Greg Dyke, the BBC director general, has promised the biggest increase in spending on programmes in the corporation's history. By 2003 there will have been an extra £480m, or a 30 per cent real increase in expenditure, he said last night.

But he admitted that at present the main channel, BBC 1, was not as good as it should be. "It needs to be more modern, more in touch, more contemporary ... partly as a result of under-funding, the channel is not doing as well as it should."

Mr Dyke was giving the MacTaggart Lecture at the Edinburgh Television Festival. He also analysed the BBC's role in the digital age, explained more about BBC1, 2, 3 and 4 and disclosed that he would have two dedicated daytime children's services to stop the takeover of children's television by American networks. He also confirmed that he would move the 9pm news to 10pm next year.

Mr Dyke said BBC Choice would become BBC3, a youth channel, and that the other digital channel, BBC Knowledge, would become BBC4, an arts and education channel. Both would run children's programming in the daytime.

The repositioning of BBC Choice provoked a response from Michael Jackson, head of Channel 4: "We will be keeping an eye on the BBC's plans for a youth-oriented BBC3 in the light of Channel 4's own launch of E4 [also a youth service]". He also said the BBC must not use the change in the time of the news as an excuse to move Newsnight. "Any move to shift Newsnight to a later slot would seriously call into question the BBC's commitment to news and current affairs."

ITV executives said the news change was "good news". Insiders said they would use it in their dispute with the Independent Television Commission and suggest that they need not move their news back to 10pm, as there would now be a news bulletin at that time.

Mr Dyke said that although BBC2 was a success story, it had a "a split personality" - the Open University and League of Gentlemen. "This eclectic mix has worked brilliantly in the analogue world but in a digital world of 160 channels it may make less sense." In the long term BBC2 would increasingly focus on "intelligent specialist factual programmes, our key leisure and lifestyle programmes, thoughtful analysis, creatively ambitious dramaand comedy, and specialist sports".

BBC1 would not banish all current affairs, documentaries, religion and arts to other channels but "programming in these genre, just as in drama and entertainment, needs to be more engaging, more exciting, more gripping", Mr Dyke said.

BBC3 would offer original British comedy, drama and music, social-action programming and "a very different sort of news bulletin that breaks many of the conventions of traditional news services". Mr Dyke said BBC4 would be "unashamedly intellectual".

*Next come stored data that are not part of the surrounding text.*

(** * scenario-go: the scenario engine and the testing-agent turn protocol

    A shallow embedding of the message and tool model (src/message.go), the
    completion contract (src/llm.go), the result type (src/unnamed/part_000),
    the options (second part of src/llm_openai.go), the testing agent
    (second part of src/scenario_test.go, lines 338-673) and the engine
    (src/scenario.go), followed by the properties of the testing agent and
    of the engine that were checked against it.

    Conventions of the embedding:
    - a Go slice is a [list]; the engine and the testing agent take
      lengths, index, re-slice and append, which do not tell a nil slice
      from an empty one (only the JSON rendering of the criteria in the
      prompt does, and that rendering is a parameter);
    - a Go pointer that may be nil is an [option];
    - [map[string]any] is a [gmap string value], [value] being the dynamic
      values that [encoding/json] produces plus [[]string];
    - a collaborator behind an interface is a function on a world [W] that
      it may read and change; a statement that dereferences nil is
      [Panics];
    - [context.Context] is only handed on to the collaborators and is left
      out. *)

From stdpp Require Import gmap strings list.
From Stdlib Require Import ZArith DecimalString.

Set Warnings "-register-all".

(** ** The message and tool model (src/message.go) *)

Definition MessageRole := string.
Definition MessageRoleUser : MessageRole := "user".
Definition MessageRoleAssistant : MessageRole := "assistant".
Definition MessageRoleSystem : MessageRole := "system".
Definition MessageRoleDeveloper : MessageRole := "developer".

Definition ToolType := string.
Definition ToolTypeFunction : ToolType := "function".

(** Go's [any], as far as tool-call arguments and tool schemas use it. *)
Inductive value : Type :=
| VNil
| VBool (b : bool)
| VFloat64 (bits : Z)
| VString (s : string)
| VSliceAny (items : list value)
| VSliceString (items : list string)
| VMap (m : gmap string value).

(** [ToolCalls] is the field the role-inversion loop reads as
    [message.Tools]. *)
Record Message := mkMessage {
  Role : MessageRole;
  Content : string;
  ToolCalls : list value
}.

Record ToolFunction := mkToolFunction {
  Name : string;
  Description : string;
  Strict : bool;
  Parameters : gmap string value
}.

Record Tool := mkTool {
  Tool_Type : ToolType;
  Tool_Function : option ToolFunction
}.

Record ToolCallFunction := mkToolCallFunction {
  Call_Name : string;
  Arguments : gmap string value
}.

Record ToolCall := mkToolCall {
  ID : string;
  ToolCall_Type : ToolType;
  ToolCall_Function : option ToolCallFunction
}.

(** ** The completion response (src/llm.go) *)

Record LLMCompletionResponseChoiceMessage := mkChoiceMessage {
  Choice_Content : string;
  Choice_ToolCalls : list ToolCall
}.

Record LLMCompletionResponseChoice := mkChoice {
  Choice_Message : LLMCompletionResponseChoiceMessage
}.

Record LLMCompletionResponse := mkResponse {
  Choices : list LLMCompletionResponseChoice
}.

(** ** The result (src/unnamed/part_000) *)

Record Result := mkResult {
  Success : bool;
  Conversation : list Message;
  Reasoning : string;
  MetCriteria : list string;
  UnmetCriteria : list string;
  TriggeredFailures : list string;
  TotalDurationNSec : Z;
  AgentDurationNSec : Z
}.

Definition NewSuccessPartialResult (conversation : list Message)
    (reasoning : string) (metCriteria : list string) : Result :=
  {| Success := true; Conversation := conversation; Reasoning := reasoning;
     MetCriteria := metCriteria; UnmetCriteria := []; TriggeredFailures := [];
     TotalDurationNSec := 0; AgentDurationNSec := 0 |}.

Definition NewFailurePartialResult (conversation : list Message)
    (reasoning : string) (metCriteria unmetCriteria triggeredFailures : list string)
    : Result :=
  {| Success := false; Conversation := conversation; Reasoning := reasoning;
     MetCriteria := metCriteria; UnmetCriteria := unmetCriteria;
     TriggeredFailures := triggeredFailures;
     TotalDurationNSec := 0; AgentDurationNSec := 0 |}.

Definition NewInconclusivePartialResult (conversation : list Message)
    (reasoning : string) (metCriteria unmetCriteria triggeredFailures : list string)
    : Result :=
  {| Success := false; Conversation := conversation; Reasoning := reasoning;
     MetCriteria := metCriteria; UnmetCriteria := unmetCriteria;
     TriggeredFailures := triggeredFailures;
     TotalDurationNSec := 0; AgentDurationNSec := 0 |}.

(** [&Result{Success: false}], the result of most error returns. *)
Definition failedResult : Result :=
  {| Success := false; Conversation := []; Reasoning := "";
     MetCriteria := []; UnmetCriteria := []; TriggeredFailures := [];
     TotalDurationNSec := 0; AgentDurationNSec := 0 |}.

(** ** Errors, panics and formatting *)

(** An error value: [errors.New] and [fmt.Errorf] without [%w] give a
    text, [fmt.Errorf("<prefix>: %w", err)] wraps [err] and keeps it for
    [errors.Is], and the one [%v] of a [*Result] keeps the result instead
    of its rendering. *)
Inductive error : Type :=
| errors_New (text : string)
| Errorf_w (prefix : string) (err : error)
| Errorf_v (prefix : string) (r : Result).

Inductive outcome (A : Type) : Type :=
| Returns (a : A)
| Panics.
Arguments Returns {A} a.
Arguments Panics {A}.

Inductive res (A : Type) : Type :=
| Ok (a : A)
| Err (e : error).
Arguments Ok {A} a.
Arguments Err {A} e.

(** [%d] of an [int]. *)
Definition itoa (z : Z) : string := NilZero.string_of_int (Z.to_int z).

(** Wrap-around of two's complement [int64] arithmetic. *)
Definition wrap64 (z : Z) : Z :=
  ((z + 2 ^ 63) mod 2 ^ 64 - 2 ^ 63)%Z.

(** ** The testing agent: parsing the finish_test arguments
       (src/scenario_test.go, lines 588-664) *)

(** The [for i, item := range interfaceSlice] loop of [extractStringArray],
    from index [i] on. *)
Fixpoint extractItems (key : string) (i : Z) (interfaceSlice : list value)
    : res (list string) :=
  match interfaceSlice with
  | [] => Ok []
  | VString strItem :: rest =>
      match extractItems key (i + 1) rest with
      | Ok strSlice => Ok (strItem :: strSlice)
      | Err e => Err e
      end
  | _ :: _ =>
      Err (errors_New ("item at index " +:+ itoa i +:+ " in " +:+ key
                       +:+ " is not a string"))
  end.

Definition extractStringArray (data : gmap string value) (key : string)
    : res (list string) :=
  match data !! key with
  | None => Err (errors_New (key +:+ " not found"))
  | Some val =>
      match val with
      | VSliceAny interfaceSlice => extractItems key 0 interfaceSlice
      | VSliceString strSlice => Ok strSlice
      | VNil => Ok []
      | _ => Err (errors_New (key +:+ " is not a valid string array, []any, or nil"))
      end
  end.

Record FinishTestParams := mkFinishTestParams {
  verdict : string;
  reasoning : string;
  metCriteria : list string;
  unmetCriteria : list string;
  triggeredFailures : list string
}.

(** The named results are returned together; the caller reads them only
    when [err] is nil, so an error return carries the error alone. *)
Definition extractFinishTestParams (toolCall : ToolCall)
    : outcome (res FinishTestParams) :=
  match ToolCall_Function toolCall with
  | None => Panics
  | Some function =>
      let args := Arguments function in
      match args !! "verdict" with
      | Some (VString verdict) =>
          match args !! "reasoning" with
          | Some (VString reasoning) =>
              match args !! "details" with
              | Some (VMap details) =>
                  match extractStringArray details "met_criteria" with
                  | Err e => Returns (Err e)
                  | Ok metCriteria =>
                      match extractStringArray details "unmet_criteria" with
                      | Err e => Returns (Err e)
                      | Ok unmetCriteria =>
                          match extractStringArray details "triggered_failures" with
                          | Err e => Returns (Err e)
                          | Ok triggeredFailures =>
                              Returns (Ok (mkFinishTestParams verdict reasoning
                                metCriteria unmetCriteria triggeredFailures))
                          end
                      end
                  end
              | _ => Returns (Err (errors_New "details is not a map"))
              end
          | _ => Returns (Err (errors_New "reasoning is not a string"))
          end
      | _ => Returns (Err (errors_New "verdict is not a string"))
      end
  end.

(** ** The testing agent: the prompt (src/scenario_test.go, lines 350-405) *)

Record testingAgentSystemMessageParams := mkSystemMessageParams {
  p_Description : string;
  p_Strategy : string;
  p_SuccessCriteriaJSON : string;
  p_FailureCriteriaJSON : string
}.

(** A parsed [text/template]: literal text and field actions. *)
Inductive templateNode : Type :=
| Text (s : string)
| Field (f : testingAgentSystemMessageParams -> string).

Definition testingAgentSystemMessageTemplate : list templateNode :=
  [ Text "
<role>
You are pretending to be a user, you are testing an AI Agent (shown as the user role) based on a scenario.
Approach this naturally, as a human user would, with very short inputs, few words, all lowercase, imperative, not periods, like when they google or talk to chatgpt.
</role>

<goal>
Your goal (assistant) is to interact with the Agent Under Test (user) as if you were a human user to see if it can complete the scenario successfully.
</goal>

<scenario>
";
    Field p_Description;
    Text "
</scenario>

<strategy>
";
    Field p_Strategy;
    Text "
</strategy>

<success_criteria>
";
    Field p_SuccessCriteriaJSON;
    Text "
</success_criteria>

<failure_criteria>
";
    Field p_FailureCriteriaJSON;
    Text "
</failure_criteria>

<execution_flow>
1. Generate the first message to start the scenario
2. After the Agent Under Test (user) responds, generate the next message to send to the Agent Under Test, keep repeating step 2 until the criteria match
3. If the test should end, use the finish_test tool to determine if success or failure criteria have been met
</execution_flow>

<rules>
1. Test should end immediately if a failure criteria is triggered
2. Test should continue until all success criteria have been met
3. DO NOT make any judgment calls that are not explicitly listed in the success or failure criteria, withhold judgement if necessary
4. DO NOT carry over any requests yourself, YOU ARE NOT the assistant today, wait for the user to do it
</rules>
" ].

Referring to the new daytime children's services, the director general said: "Nearly half of all children live in multi-channel households, where for much of the time they are watching predominantly American-owned channels, largely showing American programmes. Shouldn't they, and their parents, at least have the option of choosing British children's programming on channels free from advertising? We believe they should."